El coche se llenó con su perfume. White Linen de Estée Lauder, pensó Wexford, a quien se le daba bien reconocer olores. Había decidido llevarla a su despacho, no a una sala de interrogatorio.

– No me ha contado mucho sobre la amiga que tenía su marido, señora Williams -dijo cuando llegaron.

– Le he contado todo lo que sé. Le he dicho que era una chica muy joven. Es todo lo que sé.

– Me parece que no. Seguro que recuerda algo más si hace memoria.

Una expresión de sigilo ensombrecía su rostro. ¿Por qué? ¿Por qué no quería revelarle la identidad de aquella joven?

– ¡Ojalá no le hubiera hablado de ella! -Estaba exasperada. Su tono era el que utiliza una madre al dirigirse a un hijo que le pide insistentemente un regalo que ella le ha prometido.

– Usted me dijo que había recibido una carta anónima.

Titubeó. Abrió la boca para darle una explicación, pero él le interrumpió.

– Pero no se la quedó. La quemó.

– ¿Cómo lo sabe?

– Señora Williams, voy a decirle lo que sé. En primer lugar, la gente sólo quema cartas anónimas en las novelas. En la vida real es posible que sientan cierto desagrado al leerlas o las aparten en señal de asco, pero no las queman. Entre otras razones porque la mayoría de la gente no tiene chimenea en casa. ¿Dónde quemaría usted algo?

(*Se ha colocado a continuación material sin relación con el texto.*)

Lemma disk_file_reads_witness : exists (w : world E.channel_state) vp w1,
  devfs_lookup 0 (Vfs.mk_mount 0 0) sda w = Some (Ok vp, w1) /\ Vfs.v_size vp = 1536 /\
  exists w2 buf', devfs_read (E.lagging 3) (fun _ => 0) 3 (Vfs.v_rdev vp) (replicate 800 0) 700 100 w1 =
      Some ((Returns (Ok 700), buf'), w2) /\
    Ata.filled E.four_sectors 612 0 700 (replicate 800 0) buf'.
Proof.
  destruct (one_device Tty.boot_world E.boot_state sda 1 0 DEVICE_TYPE_BLOCK (DiskData E.partition) 512 AtaFunctions)
    as (w & Hok & Hreg & Ho & _ & Hs & _); [by repeat constructor|]. exists w.
  destruct (disk_file_reads (E.lagging 3) (fun _ => 0) 3 0 E.partition 0x1f0 0x3f6 w (Vfs.mk_mount 0 0) sda
    (mk_device DEVICE_TYPE_BLOCK sda 1 0 (DiskData E.partition) 512 AtaFunctions) E.four_sectors (replicate 800 0) 700 100)
    as (vp & w1 & Hl & _ & Hsz & w2 & buf' & Hr & _ & Hb).
  - exact Hok.
  - exact Ho.
  - exact Hreg.
  - by split_and!.
  - done.
  - by repeat constructor.
  - rewrite Hs. apply E.boot_drive.
  - split_and!; try done; lia.
  - rewrite zlen_replicate. lia.
  - exists vp, w1. split; [exact Hl|]. split; [exact Hsz|]. exists w2, buf'. split; [exact Hr|exact Hb].
Defined.

Lemma typed_line_from_file_witness : exists (w w1 w2 : world E.channel_state),
  on_tty (Tty.input_bytes Tty.vga_text_output 4096 [97; 98; 31; 22; 3; 10]) w = Some (tt, w1) /\
  devfs_read E.ports (fun _ => 0) 0 0 (replicate 8 0) 2 0 w1 = Some ((Returns (Ok 2), [97; 3; 0; 0; 0; 0; 0; 0]), w2).
Proof.
  destruct Tty.boot_console as (tw & _ & D).
  destruct (one_device tw E.boot_state console_name 0 0 DEVICE_TYPE_CHAR (TtyData 4096) 0 TtyFunctions)
    as (w & Hok & Hreg & _ & Ht & _ & Hlock & _); [by repeat constructor|].
  destruct (typed_line_from_file E.ports (fun _ => 0) 0 Tty.vga_text_output w console_name
    (mk_device DEVICE_TYPE_CHAR console_name 0 0 (TtyData 4096) 0 TtyFunctions) 4096 0
    [Tty.Plain 97; Tty.Plain 98; Tty.Erase; Tty.Quote 3] (Tty.initialised Tty.boot_tty) (replicate 8 0) 2)
    as (w1 & w2 & t' & Hin & Hr & _).
  - exact Hok.
  - exact Hreg.
  - by split_and!.
  - exact Hlock.
  - rewrite Ht. exact D.
  - apply Tty.boot_typing.
  - reflexivity.
  - repeat constructor; try lia; rewrite !not_elem_of_cons; (split_and!; [lia.. | apply not_elem_of_nil]).
  - rewrite zlen_replicate. lia.
  - exists w, w1, w2. split; [exact Hin|exact Hr].
Defined.
Lemma readdir_walks_devices_witness : exists (w : world E.channel_state) e e',
  devfs_readdir 0 DEVFS_ROOT_INO (Vfs.mk_dirent 0 0 0 0 []) 0 w = Some (Ok (0, e), w) /\
  Vfs.d_name e = sda /\ Vfs.d_ino e = 65536 /\ Vfs.d_type e = DT_BLK /\
  devfs_readdir 0 DEVFS_ROOT_INO e DEVFS_SPECIAL_INO w = Some (Ok (DEVFS_SPECIAL_INO + 1, e'), w).
Proof.
  destruct (one_device Tty.boot_world E.boot_state sda 1 0 DEVICE_TYPE_BLOCK (DiskData E.partition) 512 AtaFunctions)
    as (w & Hok & Hreg & _ & _ & _ & _ & a & Hd & Hk); [by repeat constructor|].
  assert (order w = [(65536, a)]) as Ho.
  { apply Permutation_singleton_r. apply (list_to_map_inj (M := gmap Z)).
    - apply (reg_nums w Hok).
    - apply NoDup_singleton.
    - change (list_to_map (order w)) with (to_map (device_num_map w)). by rewrite Hk. }
  destruct (readdir_walks_devices 0 w (Vfs.mk_dirent 0 0 0 0 []) Hok) as (H1 & H2 & _).
  { intros a' d'. rewrite Hd. intros [_ <-]%lookup_singleton_Some. reflexivity. }
  destruct (H1 [] 65536 a [] Ho ltac:(lia)) as (d & Hda & _ & Hr).
  rewrite Hd in Hda. apply lookup_singleton_Some in Hda as [_ <-].
  rewrite Ho in H2. exists w. do 2 eexists. split; [exact (eq_trans H2 Hr)|]. split_and!; reflexivity.
Defined.

(** ** Where it goes wrong *)

(** A world without disks. *)
Definition bare : world unit := fresh Tty.boot_world (Ata.mk_state [] [] false false [] tt).

(** The console has number zero, which also means the end of a listing: with a disk
    of two partitions, the console, the first partition and fd are never listed. *)
Definition with_disks : M (world unit) (option Z) :=
  device_add console_name 0 0 DEVICE_TYPE_CHAR;; device_add sda 1 0 DEVICE_TYPE_BLOCK;;
  device_add (sda ++ [49]) 1 1 DEVICE_TYPE_BLOCK;; device_add (sda ++ [50]) 1 2 DEVICE_TYPE_BLOCK.

Lemma listing_stops_at_console :
  option_map (fun p => (order p.2).*1) (with_disks bare) = Some [65538; 65536; 0; 65537] /\
  option_map fst ((with_disks;; devfs_readdir 0 DEVFS_ROOT_INO (Vfs.mk_dirent 0 0 0 0 []) 65536) bare) =
    Some (Ok (0, Vfs.mk_dirent 65536 0 3 DT_BLK sda)).
Proof. split; vm_compute; reflexivity. Qed.

(** With the console alone, it is not listed at all: the first call returns a
    position and no entry. *)
Lemma console_not_listed :
  option_map fst ((device_add console_name 0 0 DEVICE_TYPE_CHAR;;
    devfs_readdir 0 DEVFS_ROOT_INO (Vfs.mk_dirent 0 0 0 0 []) 0) bare) =
    Some (Ok (DEVFS_SPECIAL_INO, Vfs.mk_dirent 0 0 0 0 [])).
Proof. vm_compute. reflexivity. Qed.

(** A failed insertion into the map of numbers removes the name with
    [strmap_remove], which reads an entry after freeing it. *)
Lemma failed_add_uses_freed_entry :
  (device_add console_name 0 0 DEVICE_TYPE_CHAR;; device_add sda 1 0 DEVICE_TYPE_BLOCK)
    (set_alloc bare (replicate 9 true ++ [false]) 1) = None.
Proof. vm_compute. reflexivity. Qed.
(* ===== verification/Namei.v ===== *)
(** * The file system tree (drivers/fs/vtree.c, vnode.c, mount.c, include/pml/object.h)

    Module [Namei]: vnodes with their reference counts, the cache of vnodes of a
    mounted file system, mount points, and the resolution of paths. *)

From stdpp Require Import gmap.
From S2P Require Import Prelude HashMap Cred Vfs.

Module Namei.
Import Cred Vfs.

Abbreviation SYMLOOP_MAX := 32.
Abbreviation LINK_MAX := 128.
Abbreviation PATH_MAX := 4096.

(** The parts of [struct vnode] that make up the tree; [vn] has the attributes. *)
Record node := mk_node {
  vn : vnode;
  n_mount : option Z;
  n_parent : option Z;
  n_children : gmap name Z;
  n_refs : Z
}.

(** [struct mount]; the cache maps inode numbers to vnodes. *)
Record mnt := mk_mnt { mp_parent : option Z; mp_root_name : option name; mp_root : Z; vcache : gmap Z Z }.

Definition set_refs (n : node) (r : Z) : node := mk_node (vn n) (n_mount n) (n_parent n) (n_children n) r.
Definition set_parent (n : node) (p : option Z) : node := mk_node (vn n) (n_mount n) p (n_children n) (n_refs n).
Definition set_children (n : node) (ch : gmap name Z) : node := mk_node (vn n) (n_mount n) (n_parent n) ch (n_refs n).

(** The pieces of a path that the loop of [vnode_namei] cuts off with [strchr]. *)
Fixpoint pieces (path : name) : list name :=
  match path with
  | [] => [[]]
  | x :: path =>
      if x =? 47 then [] :: pieces path else
      match pieces path with
      | [] => [[x]]
      | p :: ps => (x :: p) :: ps
      end
  end.

(** The contents of a buffer up to the first null byte. *)
Fixpoint cstring (l : list Z) : list Z :=
  match l with
  | [] => []
  | x :: l => if x =? 0 then [] else x :: cstring l
  end.

(** [strrchr (path, '/')]: what is before and after the last slash. *)
Fixpoint last_slash (path : name) : option (name * name) :=
  match path with
  | [] => None
  | x :: path' =>
      match last_slash path' with
      | Some (d, n) => Some (x :: d, n)
      | None => if x =? 47 then Some ([], path') else None
      end
  end.
Lemma demo_entries k : (FdTable.system_fd_table demo_files).[k] =
  if k =? 0 then Some (FdTable.mk_fd 1 0 0 0 1) else (FdTable.system_fd_table (FdTable.demo_fds [Some 0; None] 1)).[k].
Proof.
  unfold demo_files, FdTable.set_sys, FdTable.demo_fds. cbn [FdTable.system_fd_table]. generalize (Z.to_nat 65535). intros n. unfold zlookup.
  destruct (Z.eqb_spec k 0) as [->|Hk]; [done|]. destruct (Z.ltb_spec k 0); [done|]. replace (Z.to_nat k) with (S (Z.to_nat (k - 1))) by lia. done.
Qed.

Lemma demo_files_ok : FdTable.fd_ok FdTable.none_pending demo_files.
Proof.
  apply (FdTable.fd_ok_sys _ _ _ demo_files FdTable.demo_one_ok); [reflexivity|reflexivity| |cbn; lia|].
  - unfold demo_files. cbn [FdTable.set_sys FdTable.system_fd_table]. rewrite zlen_cons, zlen_replicate. lia.
  - intros k. assert (FdTable.cnt demo_files k = FdTable.cnt (FdTable.demo_fds [Some 0; None] 1) k) as ->; rewrite FdTable.demo_cnt; [|destruct (k =? 0); lia].
    unfold FdTable.cnt, FdTable.cnt_in. rewrite demo_entries. destruct (Z.eqb_spec k 0) as [->|Hk]; [reflexivity|].
    pose proof (FdTable.demo_cnt [Some 0; None] 1 k) as H. unfold FdTable.cnt, FdTable.cnt_in in H. destruct (Z.eqb_spec k 0); [lia|exact H].
Qed.

Lemma demo_clear : clear demo_files.
Proof.
  intros k f. rewrite demo_entries. destruct (Z.eqb_spec k 0) as [->|Hk]; [by intros [= <-]|]. unfold FdTable.demo_fds. cbn [FdTable.system_fd_table].
  generalize (Z.to_nat 65535). intros n. unfold zlookup. destruct (Z.ltb_spec k 0); [done|]. replace (Z.to_nat k) with (S (Z.to_nat (k - 1))) by lia.
  simpl. intros Hr. by apply lookup_replicate in Hr as [-> _].
Qed.

Lemma demo_tree_nodes p n : nodes demo_tree !! p = Some n ->
  p = 1 /\ n = mk_node (demo_mroot 0) (Some 0) (Some 1) ∅ 3 \/ p = 2 /\ n = mk_node (demo_mroot 1) (Some 1) (Some 1) ∅ 1.
Proof.
  cbn [nodes demo_tree set_nodes]. destruct (decide (p = 1)) as [->|H1]; [rewrite lookup_insert_eq; intros [= <-]; by left|].
  rewrite lookup_insert_ne by done. destruct (decide (p = 2)) as [->|H2]; [rewrite lookup_singleton_eq; intros [= <-]; by right|]. by rewrite lookup_singleton_ne.
Qed.

Lemma demo_tree_inv held : (forall p, 0 <= held p) -> held 1 <= 2 -> (forall p, p <> 1 -> held p = 0) ->
  inv demo_ops tt demo_mounted demo_mroot (Some 0, demo_mroot 0) demo_tree held.
Proof.
  intros Hh H1 H2. split; [|  |done| |done|done].
  - unfold Namei.tree. assert (skel demo_tree = skel demo_fs) as ->; [|apply demo_tree_ok]. unfold skel. cbn [nodes demo_tree demo_fs set_nodes].
    by rewrite !fmap_insert, !map_fmap_singleton.
  - intros p n Hp. destruct (demo_tree_nodes p n Hp) as [[-> ->]|[-> ->]]; cbn; [lia|]. rewrite H2 by done. lia.
  - intros p Hp. apply H2. intros ->. done.
Qed.

Lemma demo_bounded : bounded demo_tree 3.
Proof. intros p n Hp. destruct (demo_tree_nodes p n Hp) as [[-> ->]|[-> ->]]; cbn; lia. Qed.

Lemma demo_at_root : position demo_tree 1 [(Some 0, demo_mroot 0)].
Proof. eexists. split; [reflexivity|]. split; [reflexivity|]. split; reflexivity. Qed.

Lemma demo_base : base demo_sys 0 1.
Proof.
  unfold base. change (0 =? AT_FDCWD) with false. cbv iota. unfold fd_vnode. rewrite gets_run.
  assert (FdTable.file_fd (files demo_sys) (this demo_sys) 0 = Some (Ok 0)) as -> by reflexivity.
  rewrite (bind_run (lift (Some _)) _ demo_sys _ demo_sys eq_refl). change (files demo_sys) with demo_files. rewrite demo_entries. reflexivity.
Qed.

(** Descriptor 0 and the path [l]. *)
Lemma faccessat_correct_witness :
  base demo_sys 0 1 /\ exists r s', sys_faccessat demo_ops no_dealloc demo_root 0 [108] R_OK 0 demo_sys = Some (r, s') /\
    xaccess demo_root (demo_attr 5 0x81a4) R_OK true = Some r /\ files s' = files demo_sys.
Proof.
  split; [exact demo_base|].
  destruct (faccessat_correct demo_ops no_dealloc demo_root tt demo_mounted demo_mroot (Some 0, demo_mroot 0) demo_sys (fun _ => 0) 3 0 1
    [(Some 0, demo_mroot 0)] [108] R_OK 0 demo_driver_ok) as (r & s' & H1 & _ & H3 & _ & H5).
  - apply demo_tree_inv; done.
  - exact demo_bounded.
  - lia.
  - exact demo_base.
  - exact demo_at_root.
  - vm_compute. discriminate.
  - vm_compute. reflexivity.
  - intros f up. vm_compute. intros [= <- <-]. discriminate.
  - exists r, s'. split; [exact H1|]. split; [|exact H3]. exact H5.
Defined.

No respondió. Su gesto de mal humor y fastidio la hacía parecer casi fea.

– Las personas que reciben cartas anónimas a veces prefieren no leerlas. Suelen guardarlas en un cajón por si acaso nosotros queremos verlas. O las tiran a la basura. Usted ha leído en alguna parte que lo que se suele hacer con una carta anónima es quemarla, ¿no es así? En una novela policiaca probablemente. Pero la verdad es que usted no ha recibido ninguna carta anónima.

– De acuerdo, no he recibido ninguna.

– ¿No le ha dicho nadie nunca que no hay que mentir a la policía?

No lo dijo con severidad. Su tono era casi de chanza. Pero eran las burlas, aun las suaves como aquélla, lo que ella no podía soportar. Enrojeció y apretó los labios testarudamente.

– No he dicho ninguna mentira. Había una chica. -Wendy quizá comprendió que él no iba a volver a hablar por un rato-. Era un perverso con las jóvenes. Para él no había nada más, y eso es lo que estropeó mi vida. -Levantó la voz, con un tono nervioso y lastimero-. Yo pensaba que estaba enamorado de mí cuando nos conocimos. Pensaba que me quería pero ahora sé que sólo le gustaba porque era joven. Y cuando me quedé embarazada de Veronica tuvo que casarse conmigo. Casarse… Es fácil casarse, ¿no? Uno puede hacerlo cuantas veces quiera. Jamás he disfrutado de la vida, ni de mi juventud. ¿Quiere saber una cosa? Tengo treinta y dos años y nunca me ha invitado un hombre a cenar en un restaurante decente. Nunca he viajado al extranjero. Nunca he tenido ropa aparte de la que me compro en Jickie a precio rebajado. ¡Ni siquiera tuve anillo de compromiso!